**Dataset extract**
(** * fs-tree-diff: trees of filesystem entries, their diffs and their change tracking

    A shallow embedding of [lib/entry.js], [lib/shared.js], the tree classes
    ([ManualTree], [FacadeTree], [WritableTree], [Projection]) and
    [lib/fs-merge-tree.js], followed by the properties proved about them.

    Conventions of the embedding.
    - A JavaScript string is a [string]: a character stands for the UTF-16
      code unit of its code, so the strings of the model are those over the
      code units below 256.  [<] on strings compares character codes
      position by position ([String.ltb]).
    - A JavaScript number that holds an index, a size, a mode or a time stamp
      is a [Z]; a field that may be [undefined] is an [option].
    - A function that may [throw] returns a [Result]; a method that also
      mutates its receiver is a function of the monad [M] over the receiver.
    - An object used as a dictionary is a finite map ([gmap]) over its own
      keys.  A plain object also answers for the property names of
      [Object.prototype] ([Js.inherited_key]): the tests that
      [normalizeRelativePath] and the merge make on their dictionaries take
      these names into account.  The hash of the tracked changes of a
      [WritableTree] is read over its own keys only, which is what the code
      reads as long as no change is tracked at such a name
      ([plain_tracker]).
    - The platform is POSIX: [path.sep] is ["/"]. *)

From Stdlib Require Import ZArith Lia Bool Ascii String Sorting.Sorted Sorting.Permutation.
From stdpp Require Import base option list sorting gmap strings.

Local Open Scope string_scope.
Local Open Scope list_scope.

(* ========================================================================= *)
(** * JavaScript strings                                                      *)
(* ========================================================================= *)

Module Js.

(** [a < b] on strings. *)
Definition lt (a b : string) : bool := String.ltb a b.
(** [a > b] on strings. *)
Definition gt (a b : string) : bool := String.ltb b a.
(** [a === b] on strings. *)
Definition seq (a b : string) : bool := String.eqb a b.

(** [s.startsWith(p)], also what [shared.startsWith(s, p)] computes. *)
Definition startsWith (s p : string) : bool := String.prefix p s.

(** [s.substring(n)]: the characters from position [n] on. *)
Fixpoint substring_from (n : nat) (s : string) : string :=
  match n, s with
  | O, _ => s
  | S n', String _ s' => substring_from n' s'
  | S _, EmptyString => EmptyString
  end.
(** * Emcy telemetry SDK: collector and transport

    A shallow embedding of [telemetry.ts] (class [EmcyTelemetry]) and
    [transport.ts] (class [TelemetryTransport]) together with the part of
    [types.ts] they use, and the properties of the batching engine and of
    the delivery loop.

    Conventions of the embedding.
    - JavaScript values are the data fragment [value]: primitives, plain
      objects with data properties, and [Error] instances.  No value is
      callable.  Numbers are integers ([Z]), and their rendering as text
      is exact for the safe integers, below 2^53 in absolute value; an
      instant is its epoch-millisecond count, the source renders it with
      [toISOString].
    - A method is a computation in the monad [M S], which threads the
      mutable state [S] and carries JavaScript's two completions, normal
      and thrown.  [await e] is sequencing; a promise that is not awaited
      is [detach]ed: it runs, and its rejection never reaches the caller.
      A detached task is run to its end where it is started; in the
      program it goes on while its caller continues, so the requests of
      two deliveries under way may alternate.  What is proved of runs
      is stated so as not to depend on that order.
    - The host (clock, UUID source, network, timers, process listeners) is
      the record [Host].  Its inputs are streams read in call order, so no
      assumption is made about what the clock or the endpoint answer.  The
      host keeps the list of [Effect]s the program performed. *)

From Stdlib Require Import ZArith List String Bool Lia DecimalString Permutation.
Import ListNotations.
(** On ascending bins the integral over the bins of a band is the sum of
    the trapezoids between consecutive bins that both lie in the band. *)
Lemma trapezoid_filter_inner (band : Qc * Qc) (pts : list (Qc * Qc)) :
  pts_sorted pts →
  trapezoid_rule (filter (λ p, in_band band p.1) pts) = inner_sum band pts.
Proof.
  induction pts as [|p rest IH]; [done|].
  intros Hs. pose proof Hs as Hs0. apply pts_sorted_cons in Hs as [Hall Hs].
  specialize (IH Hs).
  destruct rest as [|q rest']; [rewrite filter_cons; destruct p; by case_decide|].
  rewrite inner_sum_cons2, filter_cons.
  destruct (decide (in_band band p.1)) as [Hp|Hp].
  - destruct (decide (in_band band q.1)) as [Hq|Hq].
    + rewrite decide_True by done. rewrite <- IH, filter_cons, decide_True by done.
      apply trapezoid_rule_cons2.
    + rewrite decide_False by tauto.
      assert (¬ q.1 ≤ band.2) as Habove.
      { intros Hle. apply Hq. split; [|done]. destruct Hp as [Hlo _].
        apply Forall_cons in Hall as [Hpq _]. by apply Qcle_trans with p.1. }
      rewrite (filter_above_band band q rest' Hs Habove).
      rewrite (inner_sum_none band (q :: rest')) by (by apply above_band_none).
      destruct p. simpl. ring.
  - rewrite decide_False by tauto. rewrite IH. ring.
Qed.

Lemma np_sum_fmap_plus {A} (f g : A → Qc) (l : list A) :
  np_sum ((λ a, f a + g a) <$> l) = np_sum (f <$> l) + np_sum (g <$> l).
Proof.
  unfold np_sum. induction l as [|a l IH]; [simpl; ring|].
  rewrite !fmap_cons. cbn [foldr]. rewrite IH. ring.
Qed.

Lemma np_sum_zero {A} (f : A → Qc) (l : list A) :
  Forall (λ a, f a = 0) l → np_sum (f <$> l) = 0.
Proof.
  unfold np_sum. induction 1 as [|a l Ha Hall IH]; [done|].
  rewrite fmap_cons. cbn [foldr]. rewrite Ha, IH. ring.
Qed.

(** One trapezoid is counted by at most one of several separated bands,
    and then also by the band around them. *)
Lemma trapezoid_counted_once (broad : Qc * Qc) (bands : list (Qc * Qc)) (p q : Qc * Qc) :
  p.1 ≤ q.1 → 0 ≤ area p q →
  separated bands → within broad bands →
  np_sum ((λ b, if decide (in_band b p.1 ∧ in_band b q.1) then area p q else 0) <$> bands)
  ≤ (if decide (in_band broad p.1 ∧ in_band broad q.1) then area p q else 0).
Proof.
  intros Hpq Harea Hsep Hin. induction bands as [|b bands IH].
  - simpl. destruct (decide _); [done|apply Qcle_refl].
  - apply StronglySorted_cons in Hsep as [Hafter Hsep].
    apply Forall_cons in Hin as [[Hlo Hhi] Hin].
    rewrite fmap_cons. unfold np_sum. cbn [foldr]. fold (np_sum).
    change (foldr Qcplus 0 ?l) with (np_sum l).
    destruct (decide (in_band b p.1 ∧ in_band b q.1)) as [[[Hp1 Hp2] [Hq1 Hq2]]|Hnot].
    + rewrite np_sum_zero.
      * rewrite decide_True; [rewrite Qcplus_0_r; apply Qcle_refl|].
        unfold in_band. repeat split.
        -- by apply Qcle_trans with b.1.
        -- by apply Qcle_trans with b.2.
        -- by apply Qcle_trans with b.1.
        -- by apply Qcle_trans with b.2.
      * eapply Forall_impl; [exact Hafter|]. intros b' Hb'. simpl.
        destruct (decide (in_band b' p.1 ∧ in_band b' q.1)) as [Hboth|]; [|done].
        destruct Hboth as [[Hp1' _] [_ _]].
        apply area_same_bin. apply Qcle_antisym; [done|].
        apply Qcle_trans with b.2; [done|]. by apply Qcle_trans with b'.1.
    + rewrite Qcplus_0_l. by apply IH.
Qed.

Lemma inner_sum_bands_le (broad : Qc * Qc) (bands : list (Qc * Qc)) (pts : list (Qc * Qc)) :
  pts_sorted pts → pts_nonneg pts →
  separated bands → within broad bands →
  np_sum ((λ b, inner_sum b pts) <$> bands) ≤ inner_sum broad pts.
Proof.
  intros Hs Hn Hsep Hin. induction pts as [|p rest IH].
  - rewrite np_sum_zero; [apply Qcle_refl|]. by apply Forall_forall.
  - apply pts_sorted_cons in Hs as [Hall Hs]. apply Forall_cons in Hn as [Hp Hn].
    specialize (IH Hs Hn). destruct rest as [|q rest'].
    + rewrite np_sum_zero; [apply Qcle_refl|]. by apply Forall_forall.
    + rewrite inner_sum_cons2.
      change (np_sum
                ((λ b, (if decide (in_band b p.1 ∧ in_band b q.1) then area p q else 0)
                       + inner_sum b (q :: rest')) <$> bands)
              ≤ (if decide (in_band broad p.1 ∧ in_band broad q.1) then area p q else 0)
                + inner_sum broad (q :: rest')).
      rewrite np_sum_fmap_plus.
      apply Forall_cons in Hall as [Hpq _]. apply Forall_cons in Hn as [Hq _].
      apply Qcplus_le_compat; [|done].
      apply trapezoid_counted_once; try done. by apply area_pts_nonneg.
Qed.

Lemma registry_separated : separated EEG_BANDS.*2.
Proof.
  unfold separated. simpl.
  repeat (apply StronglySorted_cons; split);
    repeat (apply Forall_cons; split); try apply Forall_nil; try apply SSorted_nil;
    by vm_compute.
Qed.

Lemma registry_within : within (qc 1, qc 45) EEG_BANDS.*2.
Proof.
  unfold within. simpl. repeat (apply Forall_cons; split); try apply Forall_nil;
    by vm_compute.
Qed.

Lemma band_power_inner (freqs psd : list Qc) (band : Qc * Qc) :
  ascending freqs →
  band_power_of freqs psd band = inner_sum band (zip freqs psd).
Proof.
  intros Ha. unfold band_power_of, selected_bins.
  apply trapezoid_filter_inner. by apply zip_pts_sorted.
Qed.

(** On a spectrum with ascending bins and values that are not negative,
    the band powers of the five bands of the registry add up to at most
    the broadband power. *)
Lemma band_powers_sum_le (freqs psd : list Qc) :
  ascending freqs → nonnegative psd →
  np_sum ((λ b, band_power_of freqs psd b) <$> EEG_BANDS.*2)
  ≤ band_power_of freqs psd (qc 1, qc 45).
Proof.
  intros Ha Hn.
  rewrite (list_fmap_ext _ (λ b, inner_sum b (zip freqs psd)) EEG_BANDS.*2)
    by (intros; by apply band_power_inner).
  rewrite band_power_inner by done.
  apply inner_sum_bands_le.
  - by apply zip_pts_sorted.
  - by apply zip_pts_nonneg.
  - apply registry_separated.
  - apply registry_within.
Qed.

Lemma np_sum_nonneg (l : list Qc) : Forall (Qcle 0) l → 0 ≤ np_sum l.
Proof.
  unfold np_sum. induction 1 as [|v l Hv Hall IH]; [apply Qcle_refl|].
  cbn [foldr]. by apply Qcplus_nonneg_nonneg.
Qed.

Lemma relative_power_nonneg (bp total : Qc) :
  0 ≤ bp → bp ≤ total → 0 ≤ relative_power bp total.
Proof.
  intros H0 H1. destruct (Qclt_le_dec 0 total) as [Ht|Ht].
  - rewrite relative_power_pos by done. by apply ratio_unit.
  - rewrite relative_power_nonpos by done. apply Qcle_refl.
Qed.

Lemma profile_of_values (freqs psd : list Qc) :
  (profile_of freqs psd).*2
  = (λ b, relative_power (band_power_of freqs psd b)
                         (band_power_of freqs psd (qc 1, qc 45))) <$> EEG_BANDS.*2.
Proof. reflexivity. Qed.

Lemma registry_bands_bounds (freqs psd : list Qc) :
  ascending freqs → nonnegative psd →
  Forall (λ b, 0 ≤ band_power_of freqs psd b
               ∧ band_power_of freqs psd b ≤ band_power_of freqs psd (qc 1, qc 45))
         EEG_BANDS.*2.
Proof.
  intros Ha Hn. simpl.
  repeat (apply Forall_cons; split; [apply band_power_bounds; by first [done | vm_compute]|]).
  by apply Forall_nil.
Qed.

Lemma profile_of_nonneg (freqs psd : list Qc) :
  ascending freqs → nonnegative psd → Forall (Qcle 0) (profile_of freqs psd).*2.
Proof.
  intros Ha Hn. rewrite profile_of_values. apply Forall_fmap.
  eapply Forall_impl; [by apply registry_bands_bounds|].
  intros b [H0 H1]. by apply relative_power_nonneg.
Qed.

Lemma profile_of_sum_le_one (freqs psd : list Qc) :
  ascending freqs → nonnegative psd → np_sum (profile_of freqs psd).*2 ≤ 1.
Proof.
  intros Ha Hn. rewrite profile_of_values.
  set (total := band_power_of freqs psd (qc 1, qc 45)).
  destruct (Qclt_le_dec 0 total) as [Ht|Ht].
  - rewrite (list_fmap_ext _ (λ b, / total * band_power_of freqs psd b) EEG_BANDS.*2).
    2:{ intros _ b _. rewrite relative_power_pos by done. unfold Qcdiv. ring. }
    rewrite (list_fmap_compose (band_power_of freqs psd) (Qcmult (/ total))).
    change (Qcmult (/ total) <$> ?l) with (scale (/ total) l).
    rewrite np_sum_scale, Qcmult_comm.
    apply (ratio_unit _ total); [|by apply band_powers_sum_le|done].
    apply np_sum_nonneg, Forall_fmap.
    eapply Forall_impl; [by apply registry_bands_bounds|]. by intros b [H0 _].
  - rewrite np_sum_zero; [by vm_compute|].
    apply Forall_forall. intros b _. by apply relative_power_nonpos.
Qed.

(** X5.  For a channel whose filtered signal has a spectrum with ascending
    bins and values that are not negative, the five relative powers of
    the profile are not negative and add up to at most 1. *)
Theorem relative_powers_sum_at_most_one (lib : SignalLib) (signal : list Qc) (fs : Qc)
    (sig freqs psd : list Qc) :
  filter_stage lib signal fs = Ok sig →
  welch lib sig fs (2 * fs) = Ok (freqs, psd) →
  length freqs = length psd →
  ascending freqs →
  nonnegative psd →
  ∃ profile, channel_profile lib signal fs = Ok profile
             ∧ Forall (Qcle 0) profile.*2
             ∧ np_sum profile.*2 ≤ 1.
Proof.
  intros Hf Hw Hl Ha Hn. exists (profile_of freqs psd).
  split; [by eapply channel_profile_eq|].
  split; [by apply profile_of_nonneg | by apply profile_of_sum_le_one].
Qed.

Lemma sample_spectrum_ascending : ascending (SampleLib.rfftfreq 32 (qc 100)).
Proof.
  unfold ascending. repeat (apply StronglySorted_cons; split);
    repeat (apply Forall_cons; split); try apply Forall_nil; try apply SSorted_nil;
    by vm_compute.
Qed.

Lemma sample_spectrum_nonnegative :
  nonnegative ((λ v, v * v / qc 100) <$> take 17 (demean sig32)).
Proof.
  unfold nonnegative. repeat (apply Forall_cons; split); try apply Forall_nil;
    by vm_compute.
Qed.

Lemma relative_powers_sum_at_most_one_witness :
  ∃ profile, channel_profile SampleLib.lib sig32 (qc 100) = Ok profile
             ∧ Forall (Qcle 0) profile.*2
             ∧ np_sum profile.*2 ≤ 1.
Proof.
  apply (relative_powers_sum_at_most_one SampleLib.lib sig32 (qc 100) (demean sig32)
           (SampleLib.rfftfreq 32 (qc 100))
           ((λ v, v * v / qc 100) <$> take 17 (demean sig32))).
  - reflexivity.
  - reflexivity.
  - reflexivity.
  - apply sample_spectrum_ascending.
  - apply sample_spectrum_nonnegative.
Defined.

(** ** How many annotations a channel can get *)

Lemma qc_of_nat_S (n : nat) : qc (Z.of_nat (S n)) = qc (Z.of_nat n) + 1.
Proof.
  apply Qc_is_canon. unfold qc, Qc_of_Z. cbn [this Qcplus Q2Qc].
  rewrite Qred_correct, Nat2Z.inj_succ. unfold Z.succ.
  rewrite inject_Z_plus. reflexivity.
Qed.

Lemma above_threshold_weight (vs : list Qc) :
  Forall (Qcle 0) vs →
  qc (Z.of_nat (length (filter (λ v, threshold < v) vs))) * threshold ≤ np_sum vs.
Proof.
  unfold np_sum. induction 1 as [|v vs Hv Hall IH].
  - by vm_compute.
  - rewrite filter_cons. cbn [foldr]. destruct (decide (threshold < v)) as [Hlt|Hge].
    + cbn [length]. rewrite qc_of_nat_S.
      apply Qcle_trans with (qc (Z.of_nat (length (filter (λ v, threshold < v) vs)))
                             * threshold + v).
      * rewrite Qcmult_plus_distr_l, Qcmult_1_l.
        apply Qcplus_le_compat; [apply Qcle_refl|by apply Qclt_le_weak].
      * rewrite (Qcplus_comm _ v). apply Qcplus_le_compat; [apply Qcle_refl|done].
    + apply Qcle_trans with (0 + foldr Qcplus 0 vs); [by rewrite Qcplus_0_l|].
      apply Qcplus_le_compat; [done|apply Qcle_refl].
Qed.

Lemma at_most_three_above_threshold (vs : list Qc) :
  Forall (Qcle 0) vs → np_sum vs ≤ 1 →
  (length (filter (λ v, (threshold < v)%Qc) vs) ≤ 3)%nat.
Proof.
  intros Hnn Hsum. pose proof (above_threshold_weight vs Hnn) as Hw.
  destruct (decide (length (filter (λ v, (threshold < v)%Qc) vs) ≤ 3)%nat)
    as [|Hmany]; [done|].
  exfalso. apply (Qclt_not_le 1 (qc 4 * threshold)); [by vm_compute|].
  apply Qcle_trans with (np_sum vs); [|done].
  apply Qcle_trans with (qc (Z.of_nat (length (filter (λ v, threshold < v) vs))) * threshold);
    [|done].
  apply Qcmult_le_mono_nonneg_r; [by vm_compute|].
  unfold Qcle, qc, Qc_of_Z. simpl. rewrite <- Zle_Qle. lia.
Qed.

**What you are asked to do**
Show every line above where "Require" is found.

**Result of the exercise**
From Stdlib Require Import ZArith Lia Bool Ascii String Sorting.Sorted Sorting.Permutation.
From stdpp Require Import base option list sorting gmap strings.
From Stdlib Require Import ZArith List String Bool Lia DecimalString Permutation.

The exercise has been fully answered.